A Bienal já está em atividade pela cidade e a efervescência cultural que permeia galerias e museus chega também às ruas de Curitiba. Na Carlos de Carvalho, foi o tradicional bar James quem ganhou uma repaginada dentro e fora do estabelecimento. A artista LeDania, 29, é uma das mais prestigiadas representantes da arte urbana colombiana e mundial. Desde pequena é multifacetada — cantava, tocava guitarra, desenhava — e com sete anos entrou em contato com suas primeiras tintas spray.

 

Em Curitiba para a Bienal, a artista foi convidada a interferir na estética da nova casa do James. “O que fiz foram paineis como se fossem vitrais de uma igreja ou de um palácio.
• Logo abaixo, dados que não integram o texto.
(* ===== verification/Main.v ===== *)
(** * main.c: starting the system

    [initcode] and [entryother] are the assembled initcode.S and
    entryother.S. *)

From stdpp Require Import base numbers list gmap strings.
From S2P Require Import Prelude Kernel Spinlock Sched Kalloc Console Umem Signal Str Vm Pipe Intr Kbd Sleeplock Buf Bio Log Inode Consdev Dir File Sysarg Sysfile Exec Proc Syscall Trap.

Section Main.
Context `{Driver}.

(** [xchg(&cpu->started, 1)], on the CPU that runs. *)
Definition set_cpu_started : M unit :=
  let! c := gets kcpu in
  mod_mp (fun m => set_started (<[Z.to_nat (cpuid c) := 1]> (started m)) m).

(** [rounds] is how long the scheduler is observed. *)
Definition mpmain `{Link} `{Hw} (rounds : nat) : M unit :=
  let! n := cpunum 0 in
  cprintf (bytes_of "cpu%d: starting" ++ [ch_newline]) [AInt n] ;;
  idtinit ;;
  set_cpu_started ;;
  scheduler rounds.

Definition mpenter `{Link} `{Hw} (rounds : nat) : M unit :=
  switchkvm ;;
  seginit ;;
  lapicinit ;;
  mpmain rounds.

(** [while(c->started == 0)]: another CPU sets it. *)
Definition wait_started (c : nat) : M unit :=
  wait_loop (fun _ : unit =>
    let! m := gets mpc in
    if nth c (started m) 0 =? 0 then wait_env WHalt ;; ret (inl tt) else ret (inr tt)) tt.

Definition startothers `{Link} `{Hw} (entryother : list Z) : M unit :=
  let code := P2V 28672 in
  kput code entryother ;;
  let! n := gets (fun s => ncpu (mpc s)) in
  for_each (seqZ 0 n) (fun c =>
    let! me := cpunum 0 in
    if c =? me then ret tt else
    let! stack := kalloc in
    kwrite32 (code - 4) (u32 (stack + KSTACKSIZE)) ;;
    kwrite32 (code - 8) a_mpenter ;;
    kwrite32 (code - 12) (V2P a_entrypgdir) ;;
    let! m := gets mpc in
    lapicstartap (nth (Z.to_nat c) (apicids m) 0) (V2P code) ;;
    wait_started (Z.to_nat c)).

Definition main `{Link} `{Hw} (initcode entryother : list Z) (rounds : nat) : M unit :=
  kinit1 a_end (P2V (4 * 1024 * 1024)) ;;
  kvmalloc ;;
  mpinit ;;
  lapicinit ;;
  seginit ;;
  let! n := cpunum 0 in
  cprintf ([ch_newline] ++ bytes_of "cpu%d: starting xv6" ++ [ch_newline; ch_newline]) [AInt n] ;;
  picinit ;;
  ioapicinit ;;
  consoleinit ;;
  uartinit ;;
  pinit ;;
  tvinit ;;
  binit ;;
  fileinit ;;
  drv_init ;;
  let! m := gets mpc in
  when (negb (ismp m)) timerinit ;;
  startothers entryother ;;
  kinit2 (P2V (4 * 1024 * 1024)) (P2V PHYSTOP) ;;
  userinit initcode ;;
  mpmain rounds.
End Main.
Cada um conta uma história e uso metáforas e substituo figuras conhecidas por outros símbolos, para que as pessoas imaginem o que significa aquilo”, explica Diana Ordóñez, que criou sua assinatura a partir do nome grego Leda.

 

Nas paredes vermelhas da entrada e do corredor de acesso ao interior do bar é possível ver alguém parecido com Zeus e várias texturas coloridas, entrelaçadas com simbolismos e muita ironia.

 

foto GUILHERME DA COSTA

 

Convite

 

O convite veio por intermediação do Royce Smith, que trabalha na curadoria desta edição do Bienal de Curitiba e é professor associado de História da Arte e diretor da School of Art, Design and Creative Industries na Wichita State University, nos Estados Unidos.

 

“Estava viajando com Royce em um evento no Paraguai, há dois anos, quando percebi que ele tinha algo diferente, que queria mudar as coisas”, elogiou LeDania, em conversa após o término de sua intervenção nas paredes.

 

As pinturas e a presença de LeDania no James Bar foram cortesias da Bienal, que convidou a casa como parte do projeto de levar a arte para lugares alternativos da cidade.

 

foto GUILHERME DA COSTA

 

“A gente já queria usar grafite em nossas paredes em algum momento e o convite da Bienal não poderia ter vindo em melhor hora. Ter uma artista como a LeDania pintando nossa casa é uma grande honra”, comenta Ana Raduy, sócia-proprietária do James.

 

“Adoramos arte urbana, sempre tivemos isso no bar. E é legal poder fazer isso do lado de fora, para que mesmo as pessoas que não frequentam poderem admirar as obras. A gente poder unir todas essas referências em um lugar só é muito gratificante”, diz.